Abstact

Biliverdin IXβ reductase (BLVRB) is an NADPH-dependent enzyme previously implicated in a redox-regulated mechanism of thrombopoiesis distinct from the thrombopoietin (TPO)/c-MPL axis. Here, we apply computational modeling to inform molecule design, followed by de novo syntheses and screening of unique small molecules retaining the capacity for selective BLVRB inhibition as a novel platelet-enhancing strategy. Two distinct classes of molecules are identified, and NMR spectroscopy and co-crystallization studies confirm binding modes within the BLVRB active site and ring stacking between the nicotinamide moiety of the NADP+ cofactor.

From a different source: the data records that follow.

(** X29. A table that [compute_error] returns has one row per error
    dictionary, and each row holds the time followed by one value per exact
    solution of its dictionary. *)
Theorem compute_error_rows parameters t res tab :
  compute_error parameters t res = Ok tab →
  Forall2 (λ error row, ∃ exact values,
             exact_solutions error = Some exact ∧
             row = t :: values ∧ length values = length exact)
          parameters tab.
Proof.
  unfold compute_error. intros (sd & _ & Hrows%comprehension_Ok)%bind_Ok.
  eapply Forall2_impl; [exact Hrows|]. intros error row. unfold error_row.
  intros (exact & Hexact%DerivedFacts.required_Ok &
          (values & Hvalues%comprehension_Ok & [= <-])%bind_Ok)%bind_Ok.
  exists exact, values. split_and!; [done..|].
  apply Forall2_length in Hvalues. by rewrite length_seq in Hvalues.
Qed.


End Errors.

Lemma compute_error_needs_solutions_witness :
  compute_error (H := Examples.example_error_backend) Examples.example_errors (5 # 1) []
    = Raise IndexError ∧
  compute_error (H := Examples.example_error_backend) [] (5 # 1) Examples.example_solutions
    = Ok [].
Proof.
  destruct (compute_error_needs_solutions (H := Examples.example_error_backend) (5 # 1)%Q)
    as [Hnone Hsome].
  split; [apply Hnone | by apply Hsome].
Defined.

Lemma compute_error_rows_witness :
  ∃ tab,
    compute_error (H := Examples.example_error_backend) Examples.example_errors (5 # 1)
      Examples.example_solutions = Ok tab ∧
    Forall2 (λ error row, ∃ exact values,
               exact_solutions error = Some exact ∧
               row = (5 # 1)%Q :: values ∧ length values = length exact)
            Examples.example_errors tab.
Proof.
  destruct (compute_error (H := Examples.example_error_backend) Examples.example_errors
              (5 # 1) Examples.example_solutions) as [tab|e] eqn:Hrun;
    [|by vm_compute in Hrun].
  exists tab. split; [done|].
  exact (compute_error_rows (H := Examples.example_error_backend) _ _ _ _ Hrun).
Defined.


End ComputeErrorFacts.
Lemma validateContent_cases (item : ContentItem) (i j : nat) :
  match validateContent item i j with
  | None => itemRejected item = false
  | Some e => itemRejected item = true /\ invalidRequest e
  end.
Proof.
  unfold validateContent, itemRejected, emptyText, bareImage, unknownType,
    ContentTypeText, ContentTypeImage.
  destruct (String.eqb (Type_ item) "text") eqn:Et.
  - apply String.eqb_eq in Et. rewrite Et. simpl.
    destruct (String.eqb (Text item) ""); simpl; [split; [done|by eexists]|done].
  - destruct (String.eqb (Type_ item) "image") eqn:Ei,
      (String.eqb (ImageURL item) ""), (Source item); simpl;
      first [done | split; [done|by eexists]].
Qed.

Lemma validateContents_cases (items : list ContentItem) (i j : nat) :
  match validateContents items i j with
  | None => existsb itemRejected items = false
  | Some e => existsb itemRejected items = true /\ invalidRequest e
  end.
Proof.
  revert j. induction items as [|item items IH]; intros j; simpl; [done|].
  pose proof (validateContent_cases item i j) as Hc.
  destruct (validateContent item i j) as [e|].
  - destruct Hc as [-> He]. by split.
  - rewrite Hc. simpl. apply IH.
Qed.

Lemma validateMessage_cases (m : ClaudeMessage) (i : nat) :
  match validateMessage m i with
  | None => messageRejected m = false
  | Some e => messageRejected m = true /\ invalidRequest e
  end.
Proof.
  unfold validateMessage, messageRejected, badRole, RoleUser, RoleAssistant.
  destruct (String.eqb (Role m) "user"), (String.eqb (Role m) "assistant"); simpl;
    try (destruct (length (Content m) =? 0)%nat; simpl;
         [split; [done|by eexists]|apply validateContents_cases]).
  split; [done|by eexists].
Qed.

Lemma validateMessages_cases (msgs : list ClaudeMessage) (i : nat) :
  match validateMessages msgs i with
  | None => existsb messageRejected msgs = false
  | Some e => existsb messageRejected msgs = true /\ invalidRequest e
  end.
Proof.
  revert i. induction msgs as [|m msgs IH]; intros i; simpl; [done|].
  pose proof (validateMessage_cases m i) as Hc.
  destruct (validateMessage m i) as [e|].
  - destruct Hc as [-> He]. by split.
  - rewrite Hc. simpl. apply IH.
Qed.

Lemma ValidateRequest_cases (r : ClaudeRequest) :
  match ValidateRequest (Some r) with
  | None => requestRejected r = false
  | Some e => requestRejected r = true /\ invalidRequest e
  end.
Proof.
  unfold ValidateRequest, requestRejected.
  repeat match goal with
         | |- context [if ?b then Some _ else _] =>
             destruct b; simpl; [split; [by rewrite ?orb_true_r|by eexists]|]
         end.
  apply validateMessages_cases.
Qed.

A diazabicyclo derivative displaying minimal off-target promiscuity and excellent bioavailability characteristics promotes megakaryocyte speciation in biphenotypic (erythro/megakaryocyte) cellular models and synergizes with TPO-dependent megakaryocyte formation in hematopoietic stem cells. Upon oral delivery into mice, this inhibitor expands platelet recovery in stress thrombopoietic models with no adverse effects. In this work, we identify and validate a cellular redox inhibitor retaining the potential to selectively promote megakaryocytopoiesis and enhance stress-associated platelet formation in vivo distinct from TPO receptor agonists.